→ What to do
Print exactly what the entries say, line by line, from the first line down to the one with "Lemma bytes_at_app m", inclusive.
- - - -
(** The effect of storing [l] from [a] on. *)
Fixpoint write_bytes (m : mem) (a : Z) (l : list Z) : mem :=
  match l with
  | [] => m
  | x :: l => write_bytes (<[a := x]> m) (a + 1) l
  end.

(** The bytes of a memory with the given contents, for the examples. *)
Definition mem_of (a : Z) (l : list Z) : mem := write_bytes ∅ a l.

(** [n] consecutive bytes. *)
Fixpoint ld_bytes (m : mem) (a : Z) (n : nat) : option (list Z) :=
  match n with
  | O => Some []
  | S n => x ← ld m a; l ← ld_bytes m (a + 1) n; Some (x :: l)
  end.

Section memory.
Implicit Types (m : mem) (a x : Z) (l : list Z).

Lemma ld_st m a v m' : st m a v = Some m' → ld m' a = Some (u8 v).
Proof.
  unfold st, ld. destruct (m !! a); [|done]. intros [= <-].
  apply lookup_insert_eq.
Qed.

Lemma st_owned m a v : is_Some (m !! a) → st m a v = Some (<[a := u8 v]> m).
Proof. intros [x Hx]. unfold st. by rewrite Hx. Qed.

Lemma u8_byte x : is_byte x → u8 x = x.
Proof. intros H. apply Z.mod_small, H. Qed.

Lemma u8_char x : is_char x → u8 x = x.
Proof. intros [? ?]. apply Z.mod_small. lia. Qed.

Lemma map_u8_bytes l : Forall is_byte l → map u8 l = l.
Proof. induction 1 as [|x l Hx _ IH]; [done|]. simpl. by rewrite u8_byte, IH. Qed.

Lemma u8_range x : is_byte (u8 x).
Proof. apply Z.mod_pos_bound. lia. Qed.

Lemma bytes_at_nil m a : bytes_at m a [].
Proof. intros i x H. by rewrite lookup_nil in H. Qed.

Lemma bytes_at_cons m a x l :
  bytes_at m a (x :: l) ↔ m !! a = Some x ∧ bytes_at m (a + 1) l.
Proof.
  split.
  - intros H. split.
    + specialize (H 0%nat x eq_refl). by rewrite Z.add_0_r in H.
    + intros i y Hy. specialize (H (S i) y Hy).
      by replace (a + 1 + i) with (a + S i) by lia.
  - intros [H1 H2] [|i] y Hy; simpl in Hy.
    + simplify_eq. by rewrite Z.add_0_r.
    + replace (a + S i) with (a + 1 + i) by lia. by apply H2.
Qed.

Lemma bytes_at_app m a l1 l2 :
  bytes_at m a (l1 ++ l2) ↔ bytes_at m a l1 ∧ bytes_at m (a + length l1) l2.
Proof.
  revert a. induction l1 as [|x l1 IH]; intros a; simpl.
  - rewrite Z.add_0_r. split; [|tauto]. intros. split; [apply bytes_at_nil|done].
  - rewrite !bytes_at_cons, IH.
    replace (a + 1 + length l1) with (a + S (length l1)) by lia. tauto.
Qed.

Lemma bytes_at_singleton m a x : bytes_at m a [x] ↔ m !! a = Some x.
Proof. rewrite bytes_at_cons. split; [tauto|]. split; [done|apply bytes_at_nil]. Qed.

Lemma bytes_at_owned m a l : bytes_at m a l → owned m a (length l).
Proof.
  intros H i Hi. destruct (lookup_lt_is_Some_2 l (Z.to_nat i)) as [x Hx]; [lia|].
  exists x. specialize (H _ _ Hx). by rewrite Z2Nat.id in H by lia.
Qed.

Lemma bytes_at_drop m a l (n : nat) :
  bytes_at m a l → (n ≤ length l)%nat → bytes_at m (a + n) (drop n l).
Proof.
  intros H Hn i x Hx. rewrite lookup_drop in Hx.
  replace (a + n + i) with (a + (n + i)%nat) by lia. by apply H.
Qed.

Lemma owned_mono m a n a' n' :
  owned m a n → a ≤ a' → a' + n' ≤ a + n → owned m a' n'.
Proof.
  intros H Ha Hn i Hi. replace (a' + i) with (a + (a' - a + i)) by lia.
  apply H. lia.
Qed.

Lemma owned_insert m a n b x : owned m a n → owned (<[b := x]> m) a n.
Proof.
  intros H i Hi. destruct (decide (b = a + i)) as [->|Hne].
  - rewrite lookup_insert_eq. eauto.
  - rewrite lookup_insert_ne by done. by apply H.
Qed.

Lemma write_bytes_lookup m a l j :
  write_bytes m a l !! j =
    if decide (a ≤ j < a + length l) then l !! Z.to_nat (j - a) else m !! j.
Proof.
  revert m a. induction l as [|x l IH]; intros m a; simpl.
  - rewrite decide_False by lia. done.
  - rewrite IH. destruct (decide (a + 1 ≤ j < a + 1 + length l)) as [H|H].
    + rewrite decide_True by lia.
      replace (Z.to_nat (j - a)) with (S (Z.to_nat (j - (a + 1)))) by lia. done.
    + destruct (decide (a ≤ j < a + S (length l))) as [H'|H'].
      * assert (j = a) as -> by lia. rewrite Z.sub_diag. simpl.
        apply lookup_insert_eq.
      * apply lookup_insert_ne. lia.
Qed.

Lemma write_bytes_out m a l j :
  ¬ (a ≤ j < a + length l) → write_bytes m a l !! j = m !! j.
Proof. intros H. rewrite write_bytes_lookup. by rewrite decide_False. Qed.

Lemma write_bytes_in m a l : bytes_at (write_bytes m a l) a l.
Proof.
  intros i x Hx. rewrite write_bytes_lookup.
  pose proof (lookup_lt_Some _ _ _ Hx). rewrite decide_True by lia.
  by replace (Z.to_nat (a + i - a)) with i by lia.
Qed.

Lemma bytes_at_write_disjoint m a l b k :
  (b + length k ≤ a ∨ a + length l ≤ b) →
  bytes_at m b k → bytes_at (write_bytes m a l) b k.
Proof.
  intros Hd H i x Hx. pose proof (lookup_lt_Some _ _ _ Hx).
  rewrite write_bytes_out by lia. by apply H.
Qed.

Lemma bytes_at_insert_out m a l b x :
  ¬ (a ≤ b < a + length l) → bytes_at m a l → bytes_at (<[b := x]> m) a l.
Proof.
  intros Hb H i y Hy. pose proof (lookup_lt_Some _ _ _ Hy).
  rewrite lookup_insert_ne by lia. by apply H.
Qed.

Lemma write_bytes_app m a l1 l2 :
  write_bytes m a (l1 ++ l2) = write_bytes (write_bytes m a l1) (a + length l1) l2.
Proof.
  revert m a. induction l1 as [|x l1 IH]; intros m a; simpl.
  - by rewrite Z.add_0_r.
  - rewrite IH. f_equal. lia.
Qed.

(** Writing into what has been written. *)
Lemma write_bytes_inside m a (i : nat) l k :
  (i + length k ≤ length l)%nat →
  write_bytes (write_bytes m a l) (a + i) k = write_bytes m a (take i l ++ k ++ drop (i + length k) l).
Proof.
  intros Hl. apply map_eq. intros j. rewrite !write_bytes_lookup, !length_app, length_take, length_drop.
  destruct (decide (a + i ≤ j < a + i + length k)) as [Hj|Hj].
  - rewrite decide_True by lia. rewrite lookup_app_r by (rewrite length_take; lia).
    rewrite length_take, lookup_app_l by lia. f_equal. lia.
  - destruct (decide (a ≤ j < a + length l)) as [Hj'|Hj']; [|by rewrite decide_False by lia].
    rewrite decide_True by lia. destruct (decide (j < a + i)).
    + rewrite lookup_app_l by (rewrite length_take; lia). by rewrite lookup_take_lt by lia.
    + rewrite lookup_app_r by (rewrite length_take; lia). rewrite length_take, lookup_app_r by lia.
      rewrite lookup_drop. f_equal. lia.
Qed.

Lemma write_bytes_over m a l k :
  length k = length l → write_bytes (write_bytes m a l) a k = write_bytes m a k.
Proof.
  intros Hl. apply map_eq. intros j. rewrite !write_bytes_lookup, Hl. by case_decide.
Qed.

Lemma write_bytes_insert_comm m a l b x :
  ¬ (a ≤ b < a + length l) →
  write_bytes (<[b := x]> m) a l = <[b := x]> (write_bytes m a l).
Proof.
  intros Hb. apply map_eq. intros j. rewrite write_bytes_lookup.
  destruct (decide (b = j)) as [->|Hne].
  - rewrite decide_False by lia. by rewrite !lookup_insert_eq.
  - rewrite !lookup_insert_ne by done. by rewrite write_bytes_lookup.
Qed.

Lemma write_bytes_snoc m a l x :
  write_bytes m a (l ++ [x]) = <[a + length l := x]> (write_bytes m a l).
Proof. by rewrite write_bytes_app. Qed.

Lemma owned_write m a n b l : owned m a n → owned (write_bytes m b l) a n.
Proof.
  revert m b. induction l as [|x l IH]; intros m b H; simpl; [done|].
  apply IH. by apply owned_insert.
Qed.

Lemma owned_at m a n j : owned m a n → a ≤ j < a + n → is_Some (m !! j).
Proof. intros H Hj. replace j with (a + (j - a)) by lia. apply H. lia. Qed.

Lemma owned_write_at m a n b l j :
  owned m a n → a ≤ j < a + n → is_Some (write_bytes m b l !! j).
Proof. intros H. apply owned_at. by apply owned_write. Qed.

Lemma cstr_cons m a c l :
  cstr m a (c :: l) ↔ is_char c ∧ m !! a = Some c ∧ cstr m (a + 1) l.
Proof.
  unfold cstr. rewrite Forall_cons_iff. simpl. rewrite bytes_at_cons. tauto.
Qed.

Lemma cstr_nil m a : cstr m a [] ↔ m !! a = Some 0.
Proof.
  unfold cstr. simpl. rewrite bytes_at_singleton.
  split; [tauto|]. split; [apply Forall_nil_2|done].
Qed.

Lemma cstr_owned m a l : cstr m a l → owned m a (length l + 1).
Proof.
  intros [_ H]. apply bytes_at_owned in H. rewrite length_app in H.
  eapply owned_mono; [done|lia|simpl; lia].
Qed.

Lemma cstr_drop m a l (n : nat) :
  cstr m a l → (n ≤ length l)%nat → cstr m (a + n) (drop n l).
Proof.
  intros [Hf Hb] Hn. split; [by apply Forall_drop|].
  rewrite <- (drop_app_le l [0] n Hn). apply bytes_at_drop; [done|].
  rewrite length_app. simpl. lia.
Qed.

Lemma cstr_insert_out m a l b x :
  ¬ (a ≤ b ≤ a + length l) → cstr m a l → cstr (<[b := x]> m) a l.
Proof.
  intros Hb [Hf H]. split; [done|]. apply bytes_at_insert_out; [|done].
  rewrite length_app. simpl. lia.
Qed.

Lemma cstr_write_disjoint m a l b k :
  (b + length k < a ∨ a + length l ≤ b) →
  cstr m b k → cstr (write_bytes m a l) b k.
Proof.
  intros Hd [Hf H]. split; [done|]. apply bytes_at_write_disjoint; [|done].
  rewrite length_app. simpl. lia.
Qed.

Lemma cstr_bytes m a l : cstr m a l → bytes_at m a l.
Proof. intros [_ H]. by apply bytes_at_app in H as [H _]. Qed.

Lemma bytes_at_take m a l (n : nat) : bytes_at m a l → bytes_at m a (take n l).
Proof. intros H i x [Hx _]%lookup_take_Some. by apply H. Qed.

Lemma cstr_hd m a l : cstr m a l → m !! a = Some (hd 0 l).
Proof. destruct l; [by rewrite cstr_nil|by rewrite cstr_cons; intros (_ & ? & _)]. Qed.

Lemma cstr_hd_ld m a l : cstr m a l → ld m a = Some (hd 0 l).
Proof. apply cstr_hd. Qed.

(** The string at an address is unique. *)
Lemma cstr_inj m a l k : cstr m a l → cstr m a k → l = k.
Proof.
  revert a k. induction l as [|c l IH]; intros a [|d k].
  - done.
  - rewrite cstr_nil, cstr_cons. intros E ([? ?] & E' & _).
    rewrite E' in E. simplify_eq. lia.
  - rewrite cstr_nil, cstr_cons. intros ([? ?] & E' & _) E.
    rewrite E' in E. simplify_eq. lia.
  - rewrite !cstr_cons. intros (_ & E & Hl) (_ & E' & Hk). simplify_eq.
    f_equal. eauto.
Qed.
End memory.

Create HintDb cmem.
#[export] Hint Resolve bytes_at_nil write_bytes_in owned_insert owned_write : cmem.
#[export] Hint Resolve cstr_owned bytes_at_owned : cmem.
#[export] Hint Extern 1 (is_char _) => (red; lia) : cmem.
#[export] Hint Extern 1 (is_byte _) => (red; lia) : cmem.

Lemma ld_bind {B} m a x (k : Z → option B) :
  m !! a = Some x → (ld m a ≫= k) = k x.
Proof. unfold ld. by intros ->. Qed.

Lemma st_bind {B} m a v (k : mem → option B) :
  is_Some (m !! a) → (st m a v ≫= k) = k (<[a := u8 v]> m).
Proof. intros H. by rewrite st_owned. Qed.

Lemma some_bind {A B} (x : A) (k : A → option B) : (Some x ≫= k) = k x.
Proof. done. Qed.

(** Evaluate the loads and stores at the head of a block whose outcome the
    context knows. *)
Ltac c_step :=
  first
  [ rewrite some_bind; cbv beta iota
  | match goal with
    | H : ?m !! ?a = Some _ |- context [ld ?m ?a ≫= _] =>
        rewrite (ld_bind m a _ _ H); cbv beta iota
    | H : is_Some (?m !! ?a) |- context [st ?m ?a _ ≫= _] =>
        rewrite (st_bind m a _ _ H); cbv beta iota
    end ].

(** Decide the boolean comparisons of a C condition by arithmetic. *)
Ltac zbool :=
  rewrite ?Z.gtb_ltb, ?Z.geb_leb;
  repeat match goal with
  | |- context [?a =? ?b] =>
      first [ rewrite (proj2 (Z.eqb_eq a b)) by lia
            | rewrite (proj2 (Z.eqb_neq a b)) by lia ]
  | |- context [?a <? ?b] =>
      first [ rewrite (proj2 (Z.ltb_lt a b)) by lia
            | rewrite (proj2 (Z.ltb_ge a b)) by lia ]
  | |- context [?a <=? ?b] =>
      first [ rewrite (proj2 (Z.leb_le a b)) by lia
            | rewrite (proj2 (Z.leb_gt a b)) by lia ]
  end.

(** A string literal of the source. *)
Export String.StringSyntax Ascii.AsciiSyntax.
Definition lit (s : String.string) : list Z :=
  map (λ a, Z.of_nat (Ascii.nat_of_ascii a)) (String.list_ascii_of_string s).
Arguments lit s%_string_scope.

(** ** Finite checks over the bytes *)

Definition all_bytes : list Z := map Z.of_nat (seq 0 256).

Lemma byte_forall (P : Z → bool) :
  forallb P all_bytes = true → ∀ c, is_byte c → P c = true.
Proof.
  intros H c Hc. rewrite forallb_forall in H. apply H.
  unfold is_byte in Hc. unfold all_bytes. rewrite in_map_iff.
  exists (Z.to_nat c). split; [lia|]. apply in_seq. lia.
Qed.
- - - -
→ Response area
(** The effect of storing [l] from [a] on. *)
Fixpoint write_bytes (m : mem) (a : Z) (l : list Z) : mem :=
  match l with
  | [] => m
  | x :: l => write_bytes (<[a := x]> m) (a + 1) l
  end.

(** The bytes of a memory with the given contents, for the examples. *)
Definition mem_of (a : Z) (l : list Z) : mem := write_bytes ∅ a l.

(** [n] consecutive bytes. *)
Fixpoint ld_bytes (m : mem) (a : Z) (n : nat) : option (list Z) :=
  match n with
  | O => Some []
  | S n => x ← ld m a; l ← ld_bytes m (a + 1) n; Some (x :: l)
  end.

Section memory.
Implicit Types (m : mem) (a x : Z) (l : list Z).

Lemma ld_st m a v m' : st m a v = Some m' → ld m' a = Some (u8 v).
Proof.
  unfold st, ld. destruct (m !! a); [|done]. intros [= <-].
  apply lookup_insert_eq.
Qed.

Lemma st_owned m a v : is_Some (m !! a) → st m a v = Some (<[a := u8 v]> m).
Proof. intros [x Hx]. unfold st. by rewrite Hx. Qed.

Lemma u8_byte x : is_byte x → u8 x = x.
Proof. intros H. apply Z.mod_small, H. Qed.

Lemma u8_char x : is_char x → u8 x = x.
Proof. intros [? ?]. apply Z.mod_small. lia. Qed.

Lemma map_u8_bytes l : Forall is_byte l → map u8 l = l.
Proof. induction 1 as [|x l Hx _ IH]; [done|]. simpl. by rewrite u8_byte, IH. Qed.

Lemma u8_range x : is_byte (u8 x).
Proof. apply Z.mod_pos_bound. lia. Qed.

Lemma bytes_at_nil m a : bytes_at m a [].
Proof. intros i x H. by rewrite lookup_nil in H. Qed.

Lemma bytes_at_cons m a x l :
  bytes_at m a (x :: l) ↔ m !! a = Some x ∧ bytes_at m (a + 1) l.
Proof.
  split.
  - intros H. split.
    + specialize (H 0%nat x eq_refl). by rewrite Z.add_0_r in H.
    + intros i y Hy. specialize (H (S i) y Hy).
      by replace (a + 1 + i) with (a + S i) by lia.
  - intros [H1 H2] [|i] y Hy; simpl in Hy.
    + simplify_eq. by rewrite Z.add_0_r.
    + replace (a + S i) with (a + 1 + i) by lia. by apply H2.
Qed.

Lemma bytes_at_app m a l1 l2 :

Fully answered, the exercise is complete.